IIA4 Charles‐Louis de Secondat, Baron de Montesquieu (1689–1755) from Persian Letters

Montesquieu’s De l’esprit des lois (The Spirit of Laws), first published anonymously in Geneva in 1748, is one of the foundational documents of the European Enlightenment. Previously, in 1721, Montesquieu had given a new twist to the genre of the epistolary novel so that he could air many of his key themes (such as a need for openness in philosophical and scientific enquiry and the impact of environment on human character) in fictional form, so as to avoid censure by forces of the absolutist state and the church. His Persian Letters used the device of seeing a culture through the eyes of strangers in order to cast a new light on its habits, preoccupations and blind spots. His protagonists, the Persian travellers Usbek and Rica are in Paris on a quest to broaden their horizons during the relatively liberal period of the Regency, which followed the death of Louis XIV in 1715. During the course of the novel, Usbek and Rica experience tension between their own inherited cultural values and the European Enlightenment values they encounter, but particularly early on, they can only describe the external forms of various matters which seem opaque to them.
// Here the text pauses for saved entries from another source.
(** A jar that, before it returns, completes the call for the cookie
    named "now" (no other call being outstanding when it comes) and, for
    the cookie named "first", the oldest outstanding call; every other
    callback it keeps for later. *)
Definition example_store : CookieStore :=
  {| cookie_access_delegate := None;
     SetCanonicalCookieAsync := fun c =>
       if bool_decide (Name c = "now") || bool_decide (Name c = "first")
       then [(0, {| status := include_status |})] else [] |}.

(** An environment in which a line without a name is not a cookie and
    the delegate refuses the cookie named "blocked". *)
Definition example_env : Environment :=
  {| kAcceptLanguageHeader := true;
     ParseEncodingType := ParseEncodingTypeModel;
     CreateBrotliSourceStream_ok := fun _ => true;
     GzipSourceStream_Create_ok := fun _ _ => true;
     CanonicalCookie_Create := fun _ line _ =>
       if bool_decide (line = "")
       then (None, {| exclusion_reasons := [EXCLUDE_UNKNOWN_ERROR];
                      warning_reasons := [] |})
       else (Some {| Name := line; Value := "1"; Domain := "example.com";
                     Path := "/" |}, include_status);
     CanSetCookie := fun c _ => negb (bool_decide (Name c = "blocked"));
     AnnotateAndMoveUserBlockedCookies := fun included excluded =>
       (included, excluded);
     BuildCookieLine := fun l =>
       String.concat "; " (map (fun c => Name (cookie c) +:+ "=" +:+ Value (cookie c)) l);
     ComputeSameSiteContextForRequest := fun _ _ =>
       {| AffectedByBugfix1166211 := false |};
     ComputeSameSiteContextForResponse := fun _ _ =>
       {| AffectedByBugfix1166211 := false |};
     MaybeApplyBugfix1166211Warning := fun _ s => s |}.

Definition example_url (sch h p q : string) : GURL :=
  {| is_valid := true;
     spec := sch +:+ "://" +:+ h +:+ p;
     scheme := sch; host := h; path := p; query := q;
     HostIsIPAddress := false; IsLocalhost := false |}.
In Letter 34, Usbek writes to a friend in Venice about a series of strange disputes he has encountered among intellectuals. Montesquieu’s point here is to call attention to the ‘Quarrel of the Ancients and Moderns’, a long‐running dispute spanning the late seventeenth and early eighteenth centuries about the relative importance of classical antiquity and modernity. (For a selection of texts, see Art in Theory 1648–1815 , Section IA passim ) In the letter, Usbek is puzzled by the intensity of the academic conflict over what to an outsider looks like a trivial matter; however, he notes that despite the apparently inconsequential nature of the work involved, a living can be made from it. A more recent manifestation can be found in disputes about the boundaries of the modern and the contemporary. Our extract is from Letter 34 of Persian Letters , translated by Margaret Mauldon with an introduction and notes by Andrew Kahn, Oxford: Oxford University Press, 2008, pp. 46–7.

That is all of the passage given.